→ **TASK DESCRIPTION**
Please return the lines below verbatim, beginning at the one that has "match l with" and stopping after the one that has "(** Into the", and add no other lines.

→ **PROVIDED MATERIAL**
(* ===== verification/Liquidity.v ===== *)
(** [pa/liquidity.py]: equal highs and lows as liquidity zones, their sweeps, and
    the score with its futures context.  The reads of [futures_context] are in
    [Engine]. *)

From Stdlib Require Import ZArith String.
From S2P Require Import Prelude PyFloat PyVal Errors Swings.
Local Open Scope string_scope.
Local Open Scope list_scope.

Definition EQUAL_LEVEL_TOLERANCE_PCT : float := fQ 5 100.
Definition SWEEP_EXCEED_PCT : float := fzero.

Definition LIQUIDITY_ALGO_VERSION : string := "liquidity-v1".

(** ** Clusters *)

(** [sorted(..., key=price)]: stable. *)
Fixpoint insert_swing (s : swing) (l : list swing) : list swing :=
  match l with
  | [] => [s]
  | y :: l' => if flt (sw_price y) (sw_price s) then y :: insert_swing s l' else s :: l
  end.
Definition sort_swings (l : list swing) : list swing := foldr insert_swing [] l.

(** The mean of the cluster, and whether [s] is within the tolerance of it. *)
Definition joins (tolerance_pct : float) (s : swing) (cl : list swing) : result bool :=
  mid ← fdiv (fsum (map sw_price cl)) (fZ (Z.of_nat (length cl)));
  tol ← fdiv (fmul mid tolerance_pct) (fZ 100);
  Ok (fle (fabs (fsub (sw_price s) mid)) tol).

(** Into the first cluster it joins, else a cluster of its own. *)
Fixpoint place (tolerance_pct : float) (s : swing) (clusters : list (list swing))
    : result (list (list swing)) :=
  match clusters with
  | [] => Ok [[s]]
  | cl :: rest =>
      b ← joins tolerance_pct s cl;
      if b : bool then Ok ((cl ++ [s]) :: rest)
      else rest' ← place tolerance_pct s rest; Ok (cl :: rest')
  end.

Definition _cluster_swings (swings : list swing) (pivot_kind : kind) (tolerance_pct : float)
    : result (list (list swing)) :=
  clusters ← res_fold (λ cls s, place tolerance_pct s cls) []
    (sort_swings (List.filter (λ s, bool_decide (sw_kind s = pivot_kind)) swings));
  Ok (List.filter (λ c, (2 <=? length c)%nat) clusters).

(** ** Zones *)

Record liquidity_zone := mk_lzone {
  lz_zone_id : string;
  lz_kind : kind;              (* [equal_highs], [equal_lows] *)
  lz_low : float;
  lz_high : float;
  lz_swing_count : nat;
  lz_formed_at : nat;
  lz_swept_at : option nat;
  lz_swept_at_time : option Z;
  lz_mitigated : bool;
  lz_tested : bool }.

Definition zone_kind_name (k : kind) : string :=
  match k with High => "equal_highs" | Low => "equal_lows" end.

Section Zones.
(** [f"{x:.8g}"] *)
Context (format_8g : float → string).

Definition _make_zone (cluster : list swing) (k : kind) : result liquidity_zone :=
  let prices := map sw_price cluster in
  lo ← py_min prices;
  hi ← py_max prices;
  Ok (mk_lzone (zone_kind_name k +:+ ":" +:+ format_8g lo +:+ ":" +:+ format_8g hi) k lo hi
        (length cluster) (foldr Nat.max 0%nat (map sw_index cluster)) None None false false).

(** [1.0 + SWEEP_EXCEED_PCT / 100.0], and its inverse. *)
Definition exceed : result float := q ← fdiv SWEEP_EXCEED_PCT (fZ 100); Ok (fadd (fZ 1) q).

(** A bar takes the liquidity of the zone; a bar reaches it. *)
Definition sweeps (ex : float) (z : liquidity_zone) (c : candle) : result bool :=
  match lz_kind z with
  | High => Ok (fgt (c_high c) (fmul (lz_high z) ex))
  | Low => q ← fdiv (fZ 1) ex; Ok (flt (c_low c) (fmul (lz_low z) q))
  end.
Definition reaches (z : liquidity_zone) (c : candle) : bool :=
  match lz_kind z with
  | High => fge (c_high c) (lz_low z)
  | Low => fle (c_low c) (lz_high z)
  end.

Definition sweep_at (i : nat) (c : candle) (z : liquidity_zone) : liquidity_zone :=
  mk_lzone (lz_zone_id z) (lz_kind z) (lz_low z) (lz_high z) (lz_swing_count z) (lz_formed_at z)
    (Some i) (Some (c_open_time c)) true (lz_tested z).
Definition test_zone (z : liquidity_zone) : liquidity_zone :=
  mk_lzone (lz_zone_id z) (lz_kind z) (lz_low z) (lz_high z) (lz_swing_count z) (lz_formed_at z)
    (lz_swept_at z) (lz_swept_at_time z) (lz_mitigated z) true.

(** One bar: only the first sweep is kept. *)
Definition mark_bar (ex : float) (i : nat) (c : candle) (z : liquidity_zone) : result liquidity_zone :=
  z1 ← match lz_swept_at z with
       | None => b ← sweeps ex z c; Ok (if b : bool then sweep_at i c z else z)
       | Some _ => Ok z
       end;
  Ok (if reaches z1 c then test_zone z1 else z1).

Fixpoint mark_bars (ex : float) (i : nat) (later : list candle) (z : liquidity_zone) : result liquidity_zone :=
  match later with
  | [] => Ok z
  | c :: rest => z' ← mark_bar ex i c z; mark_bars ex (S i) rest z'
  end.

Definition _mark_status (candles : list candle) (z : liquidity_zone) : result liquidity_zone :=
  ex ← exceed;
  mark_bars ex (S (lz_formed_at z)) (skipn (S (lz_formed_at z)) candles) z.

Definition zones_of (candles : list candle) (swings : list swing) (tolerance_pct : float) (k : kind)
    : result (list liquidity_zone) :=
  clusters ← _cluster_swings swings k tolerance_pct;
  res_map (λ cl, z ← _make_zone cl k; _mark_status candles z) clusters.

(** ** The score *)

(** A row of [futures_context] as the score sees it. *)
Record futures_item := mk_item { fi_freshness : string; fi_value : option float }.

Inductive bias := long_crowded | short_crowded.

Record component := mk_component {
  co_status : string;
  co_included : bool;
  co_points : float;           (* the code's integer 0 where nothing is included *)
  co_value : option float;
  co_bias : option bias }.

Record equal_levels := mk_equal_levels {
  el_zones : nat;
  el_active_zones : nat;
  el_mitigated_zones : nat;
  el_points : float }.

Record score_result := mk_score {
  sc_score : float;
  sc_equal_levels : equal_levels;
  sc_open_interest : component;
  sc_funding_rate : component;
  sc_liquidation : component;
  sc_futures_available : bool;
  sc_funding_bias : option bias }.

(** [LIQUIDITY_WEIGHTS] *)
Definition W_EQUAL_LEVELS : float := fZ 40.
Definition W_OPEN_INTEREST : float := fZ 35.
Definition W_FUNDING_RATE : float := fZ 15.
Definition W_LIQUIDATION : float := fZ 10.

Definition _norm_open_interest (v : float) : result float :=
  Ok (if ftruthy v && fgt v fzero then fZ 1 else fzero).
Definition _norm_funding (rate : float) : result float :=
  q ← fdiv (fabs rate) (fQ 1 1000); Ok (fmin q (fZ 1)).
Definition _norm_liquidation (count : float) : result float :=
  fdiv (fmin (fmax count fzero) (fZ 5)) (fZ 5).

Definition component_of (weight : float) (norm : float → result float) (with_bias : bool)
    (item : option futures_item) : result component :=
  match item with
  | None => Ok (mk_component "unknown" false fzero None None)
  | Some it =>
      if negb (String.eqb (fi_freshness it) "fresh") then
        Ok (mk_component (fi_freshness it) false fzero None None)
      else
        match fi_value it with
        | None => Ok (mk_component "fresh" true (fround_digits 1 fzero) None None)
        | Some v =>
            n ← norm v;
            Ok (mk_component "fresh" true (fround_digits 1 (fmul weight n)) (Some v)
                  (if with_bias then Some (if fge v fzero then long_crowded else short_crowded) else None))
        end
  end.

Definition equal_levels_of (zones : list liquidity_zone) : result equal_levels :=
  let count := length zones in
  let mitigated := length (List.filter lz_mitigated zones) in
  let active := (count - mitigated)%nat in
  q ← fdiv (fZ (Z.of_nat (Nat.min active 10))) (fZ 10);
  Ok (mk_equal_levels count active mitigated (fround_digits 1 (fmul q W_EQUAL_LEVELS))).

→ **ANSWER**
  match l with
  | [] => [s]
  | y :: l' => if flt (sw_price y) (sw_price s) then y :: insert_swing s l' else s :: l
  end.
Definition sort_swings (l : list swing) : list swing := foldr insert_swing [] l.

(** The mean of the cluster, and whether [s] is within the tolerance of it. *)
Definition joins (tolerance_pct : float) (s : swing) (cl : list swing) : result bool :=
  mid ← fdiv (fsum (map sw_price cl)) (fZ (Z.of_nat (length cl)));
  tol ← fdiv (fmul mid tolerance_pct) (fZ 100);
  Ok (fle (fabs (fsub (sw_price s) mid)) tol).

(** Into the first cluster it joins, else a cluster of its own. *)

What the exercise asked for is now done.